His roles in Warrior, Bronson and The Dark Knight Rises led him to assume different diets and training styles to transform his body.
Tom Hardy’s weight changes drastically, depending on what role he’s prepping for. For example, he put on a whopping 30 pounds in three months to get ready for Bane in The Dark Knight Rises. That was coming off his role as a lean fighter in Warrior, which had left him much slimmer than he was in Bronson, filmed only a short time before.
So how does he do it? Well, he follows strict diets and role specific workout plans.
Training for Warrior
Tom Hardy’s fitness level was crucial to his role—and physique—for Warrior, a sports drama about an ex-soldier turned MMA fighter. In the 2008 film Bronson, he’d played a prison boxer who was plenty big, but also carried plenty of fat. To get ready for Warrior, he adopted a cutting diet—typical to what a bodybuilder would use—to shed fat.
He was eating a reduced-calorie diet, consisting largely of lean proteins like chicken breast, and green vegetables like broccoli. Carbs were cut out, for the most part, to keep him from storing any fat. He would keep his metabolism revving by eating five or six meals per day, while focusing on a training routine that used Muay Thai, boxing, kickboxing and jiu-jitsu.
Bulking up for Bane
After Warrior, Hardy had to put on some serious muscle to play super villain Bane. It’s hard to know exactly what his workouts consisted of, but it looks like he went on a pure mass building training program. There is speculation that he adopted a 5×5 training program to pack on as much muscle as he could—and there are reports he packed on 30 pounds in three months.

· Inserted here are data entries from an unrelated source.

(* ===== verification/PyObject.v ===== *)
(** * The Python object model the node runs on

    Python values as the node handles them: the immutable scalars
    ([None], [bool], [int], [str]) are values; dicts and lists are objects
    on a heap, reached by reference, so that two names bound to the same
    dict see each other's mutations.  This file holds the values, the heap,
    the exceptions the node can raise, the dict operations the node calls
    ([dict.get], [d[k] = v], [dict.items], [list.append]) and the heap's
    well-formedness invariant. *)

From Stdlib Require Import ZArith String Ascii.
From stdpp Require Import base gmap strings list.
From S2P Require Import Prelude.

(** ** Values, objects, heap *)

Definition loc := positive.

Inductive value : Type :=
| VNone
| VBool (b : bool)
| VInt (z : Z)
| VStr (s : string)
| VRef (l : loc).

Inductive obj : Type :=
| ODict (kvs : list (value * value))   (** entries in insertion order *)
| OList (xs : list value).

Abbreviation heap := (gmap loc obj).

#[export] Instance value_eq_dec : EqDecision value.
Proof. solve_decision. Defined.
#[export] Instance obj_eq_dec : EqDecision obj.
Proof. solve_decision. Defined.

(** The exceptions the node can raise.  [Neo4jError] stands for any fault
    raised by [graph.query] (driver, connection, Cypher errors). *)
Inductive exn : Type :=
| TypeError (msg : string)
| AttributeError (msg : string)
| RuntimeError (msg : string)
| RecursionError (msg : string)
| Neo4jError (msg : string).

#[export] Instance exn_eq_dec : EqDecision exn.
Proof. solve_decision. Defined.

(** ** Type names, truth values, hashing *)

Definition type_name (h : heap) (v : value) : string :=
  match v with
  | VNone => "NoneType"
  | VBool _ => "bool"
  | VInt _ => "int"
  | VStr _ => "str"
  | VRef l =>
      match h !! l with
      | Some (ODict _) => "dict"
      | Some (OList _) => "list"
      | None => "object"
      end
  end%string.

(** [bool(v)]: what [x or y] tests. *)
Definition truthy (h : heap) (v : value) : bool :=
  match v with
  | VNone => false
  | VBool b => b
  | VInt z => negb (Z.eqb z 0)
  | VStr s => negb (String.eqb s EmptyString)
  | VRef l =>
      match h !! l with
      | Some (ODict kvs) => negb (Nat.eqb (length kvs) 0)
      | Some (OList xs) => negb (Nat.eqb (length xs) 0)
      | None => true
      end
  end.

(** [x or y]: [x] when [x] is true, else [y]. *)
Definition py_or (h : heap) (x y : value) : value :=
  if truthy h x then x else y.

(** Dicts and lists are unhashable; the scalars are hashable. *)
Definition hashable (v : value) : bool :=
  match v with VRef _ => false | _ => true end.

Definition num_of (v : value) : option Z :=
  match v with
  | VBool b => Some (if b then 1 else 0)%Z
  | VInt z => Some z
  | _ => None
  end.

(** Key equality of a dict: [==] on hashable values.  [True == 1] and
    [False == 0], so a bool and an int can denote the same key. *)
Definition key_eq (a b : value) : bool :=
  match a, b with
  | VNone, VNone => true
  | VStr s, VStr t => String.eqb s t
  | _, _ =>
      match num_of a, num_of b with
      | Some x, Some y => Z.eqb x y
      | _, _ => false
      end
  end.

Definition unhashable_msg (h : heap) (k : value) : string :=
  ("unhashable type: '" ++ type_name h k ++ "'")%string.

Definition no_attr_msg (h : heap) (v : value) (attr : string) : string :=
  ("'" ++ type_name h v ++ "' object has no attribute '" ++ attr ++ "'")%string.

(** ** Dict entries *)

(** The index of the entry whose key equals [k]. *)
Fixpoint dict_find (kvs : list (value * value)) (k : value) : option nat :=
  match kvs with
  | [] => None
  | (k', _) :: rest =>
      if key_eq k' k then Some 0 else S <$> dict_find rest k
  end.

Definition dict_lookup (kvs : list (value * value)) (k : value) : option value :=
  i ← dict_find kvs k; snd <$> kvs !! i.

(** [d[k] = v]: an existing key keeps its position and its key object; a
    new key is appended. *)
Definition dict_set (kvs : list (value * value)) (k v : value) : list (value * value) :=
  match dict_find kvs k with
  | Some i =>
      match kvs !! i with
      | Some (k', _) => <[i := (k', v)]> kvs
      | None => kvs
      end
  | None => kvs ++ [(k, v)]
  end.

(** ** Heap operations *)

Definition alloc (h : heap) (o : obj) : loc * heap :=
  let l := fresh (dom h) in (l, <[l := o]> h).

(** [o.get(k, d)] *)
Definition dict_get (h : heap) (o k d : value) : res exn value :=
  match o with
  | VRef l =>
      match h !! l with
      | Some (ODict kvs) =>
          if hashable k then Ok (default d (dict_lookup kvs k))
          else Err (TypeError (unhashable_msg h k))
      | _ => Err (AttributeError (no_attr_msg h o "get"))
      end
  | _ => Err (AttributeError (no_attr_msg h o "get"))
  end.

(** [o.items()]: the entries, in order. *)
Definition dict_items (h : heap) (o : value) : res exn (loc * list (value * value)) :=
  match o with
  | VRef l =>
      match h !! l with
      | Some (ODict kvs) => Ok (l, kvs)
      | _ => Err (AttributeError (no_attr_msg h o "items"))
      end
  | _ => Err (AttributeError (no_attr_msg h o "items"))
  end.

(** [d[k] = v] on the dict at [l]. *)
Definition dict_setitem (h : heap) (l : loc) (k v : value) : res exn heap :=
  match h !! l with
  | Some (ODict kvs) =>
      if hashable k then Ok (<[l := ODict (dict_set kvs k v)]> h)
      else Err (TypeError (unhashable_msg h k))
  | _ => Err (TypeError "'object' does not support item assignment"%string)
  end.

(** [xs.append(v)] on the list at [l]. *)
Definition list_append (h : heap) (l : loc) (v : value) : res exn heap :=
  match h !! l with
  | Some (OList xs) => Ok (<[l := OList (xs ++ [v])]> h)
  | _ => Err (AttributeError "'object' object has no attribute 'append'"%string)
  end.

(** ** Well-formedness of the heap *)

Definition value_okb (h : heap) (v : value) : bool :=
  match v with VRef l => bool_decide (is_Some (h !! l)) | _ => true end.

Fixpoint keys_unique (ks : list value) : bool :=
  match ks with
  | [] => true
  | k :: rest => negb (existsb (key_eq k) rest) && keys_unique rest
  end.

Definition obj_okb (h : heap) (o : obj) : bool :=
  match o with
  | ODict kvs =>
      forallb (fun kv => hashable kv.1 && value_okb h kv.2) kvs
      && keys_unique kvs.*1
  | OList xs => forallb (value_okb h) xs
  end.

(** Every reference points to an allocated object, and every dict has
    hashable, pairwise distinct keys. *)
Definition wf_heap (h : heap) : Prop :=
  map_Forall (fun _ o => obj_okb h o = true) h.

#[export] Instance wf_heap_dec h : Decision (wf_heap h).
Proof. unfold wf_heap. apply _. Defined.

(** ** Lemmas on keys and dict entries *)

Lemma key_eq_refl k : hashable k = true -> key_eq k k = true.
Proof.
  destruct k; simpl; intros H; try done.
  - by destruct b.
  - apply Z.eqb_refl.
  - apply String.eqb_refl.
Qed.

Lemma key_eq_sym a b : key_eq a b = key_eq b a.
Proof.
  destruct a as [|b1|z1|s1|l1], b as [|b2|z2|s2|l2]; simpl; try done;
    try apply String.eqb_sym; try apply Z.eqb_sym;
    repeat match goal with bb : bool |- _ => destruct bb end; done.
Qed.

Lemma dict_find_Some kvs k i :
  dict_find kvs k = Some i ->
  exists k' v, kvs !! i = Some (k', v) /\ key_eq k' k = true.
Proof.
  revert i. induction kvs as [|[k' v] kvs IH]; intros i; simpl; [done|].
  destruct (key_eq k' k) eqn:E.
  - intros [= <-]. eauto.
  - destruct (dict_find kvs k) as [j|] eqn:Ej; simpl; [|done].
    intros [= <-]. by apply IH.
Qed.

Lemma dict_find_None kvs k :
  dict_find kvs k = None ->
  forall j k' v, kvs !! j = Some (k', v) -> key_eq k' k = false.
Proof.
  induction kvs as [|[k0 v0] kvs IH]; simpl; intros Hf j k' v Hj; [done|].
  destruct (key_eq k0 k) eqn:E; [done|].
  destruct (dict_find kvs k); [done|].
  destruct j as [|j]; simpl in Hj; [by injection Hj as -> ->|eauto].
Qed.

(** In a dict with distinct keys, the key stored at position [i] is found at
    position [i]. *)
Lemma dict_find_unique kvs i k v :
  keys_unique kvs.*1 = true -> hashable k = true ->
  kvs !! i = Some (k, v) -> dict_find kvs k = Some i.
Proof.
  revert i. induction kvs as [|[k0 v0] kvs IH]; intros i Hu Hh Hi; [done|].
  simpl in Hu. apply andb_prop in Hu as [Hn Hu]. simpl.
  destruct i as [|i]; simpl in Hi.
  - injection Hi as -> ->. by rewrite key_eq_refl.
  - destruct (key_eq k0 k) eqn:E.
    + exfalso. apply negb_true_iff in Hn. revert Hn. apply not_false_iff_true.
      apply existsb_exists. exists k. split; [|done].
      apply list_elem_of_In, list_elem_of_fmap. exists (k, v). split; [done|].
      by eapply list_elem_of_lookup_2.
    + by rewrite (IH i).
Qed.

Lemma dict_set_found kvs k v i k' w :
  dict_find kvs k = Some i -> kvs !! i = Some (k', w) ->
  dict_set kvs k v = <[i := (k', v)]> kvs.
Proof. unfold dict_set. by intros -> ->. Qed.

(** Replacing the value of an entry keeps the keys. *)
Lemma keys_insert_same (kvs : list (value * value)) i k' v w :
  kvs !! i = Some (k', w) -> (<[i := (k', v)]> kvs).*1 = kvs.*1.
Proof.
  intros Hi. rewrite list_fmap_insert. simpl.
  apply list_insert_id. by rewrite list_lookup_fmap, Hi.
Qed.

(** ** The heap only grows *)

(** Every location allocated in [h] is allocated in [h']. *)
Definition heap_grows (h h' : heap) : Prop :=
  forall l, is_Some (h !! l) -> is_Some (h' !! l).

Lemma heap_grows_refl h : heap_grows h h.
Proof. by intros l. Qed.

Lemma heap_grows_trans h1 h2 h3 :
  heap_grows h1 h2 -> heap_grows h2 h3 -> heap_grows h1 h3.
Proof. intros H12 H23 l Hl. by apply H23, H12. Qed.

Lemma heap_grows_insert h l o : heap_grows h (<[l := o]> h).
Proof.
  intros l' Hl'. destruct (decide (l = l')) as [->|Hne].
  - by rewrite lookup_insert_eq.
  - by rewrite lookup_insert_ne.
Qed.

#[export] Hint Resolve heap_grows_refl heap_grows_insert : pym.

Lemma value_okb_grows h h' v :
  heap_grows h h' -> value_okb h v = true -> value_okb h' v = true.
Proof.
  intros Hg. destruct v; simpl; try done.
  rewrite !bool_decide_eq_true. apply Hg.
Qed.

Lemma obj_okb_grows h h' o :
  heap_grows h h' -> obj_okb h o = true -> obj_okb h' o = true.
Proof.
  intros Hg. destruct o as [kvs|xs]; simpl.
  - intros [Hf Hu]%andb_prop. rewrite Hu, andb_true_r.
    revert Hf. apply forallb_impl. intros [k v] [Hk Hv]%andb_prop.
    by rewrite Hk, (value_okb_grows h h').
  - apply forallb_impl. intros v. by apply value_okb_grows.
Qed.

(** Storing a well-formed object keeps the heap well formed. *)
Lemma wf_heap_insert h l o :
  wf_heap h -> obj_okb (<[l := o]> h) o = true -> wf_heap (<[l := o]> h).
Proof.
  intros Hwf Ho. apply map_Forall_insert_2; [done|].
  intros l' o' Hl'. eapply obj_okb_grows; [apply heap_grows_insert|]. by eapply Hwf.
Qed.

Lemma alloc_fresh h o : h !! (alloc h o).1 = None.
Proof. apply not_elem_of_dom. apply is_fresh. Qed.

Lemma alloc_lookup h o : (alloc h o).2 !! (alloc h o).1 = Some o.
Proof. apply lookup_insert_eq. Qed.

Lemma alloc_lookup_other h o l :
  is_Some (h !! l) -> (alloc h o).2 !! l = h !! l.
Proof.
  intros Hl. pose proof (alloc_fresh h o) as F.
  unfold alloc in *; simpl in *. apply lookup_insert_ne. intros Heq.
  rewrite <- Heq, F in Hl. by destruct Hl.
Qed.

Lemma alloc_grows h o : heap_grows h (alloc h o).2.
Proof. apply heap_grows_insert. Qed.
#[export] Hint Resolve alloc_grows : pym.

(** ** What well-formedness gives at one object *)

Lemma wf_heap_list h l xs :
  wf_heap h -> h !! l = Some (OList xs) -> Forall (fun x => value_okb h x = true) xs.
Proof. intros Hwf Hl. apply forallb_Forall. exact (Hwf l _ Hl). Qed.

In addition to a 5×5 program, he likely boosted his calories so that he was in a 200 to 300-calorie surplus every day, making it easier to build quality muscle. I’d image his diet was still pretty clean, focused on plenty of protein, quality carbs and healthy fat. He was likely getting about 1.6 – 2 g of carbs per pound of body weight, the same from high-quality carbs and the rest of his daily calories from healthy fats.
A 5×5 training program involves training every second day, using a weight where you’re doing five repetitions for five sets. The weights will be pretty heavy, so you’ll be resting for 2-4 minutes in between sets, using only compound movements. The schedule looks like:
Bench Press: 5×5
Overhead Press: 5×5
Bench Press: 5×5
Shoulder Press: 5×5
Same as Monday
It’s possible he did some accessory workouts on the weekends, but it’s hard to say. Be sure to alternate your squats and deadlifts on successive days.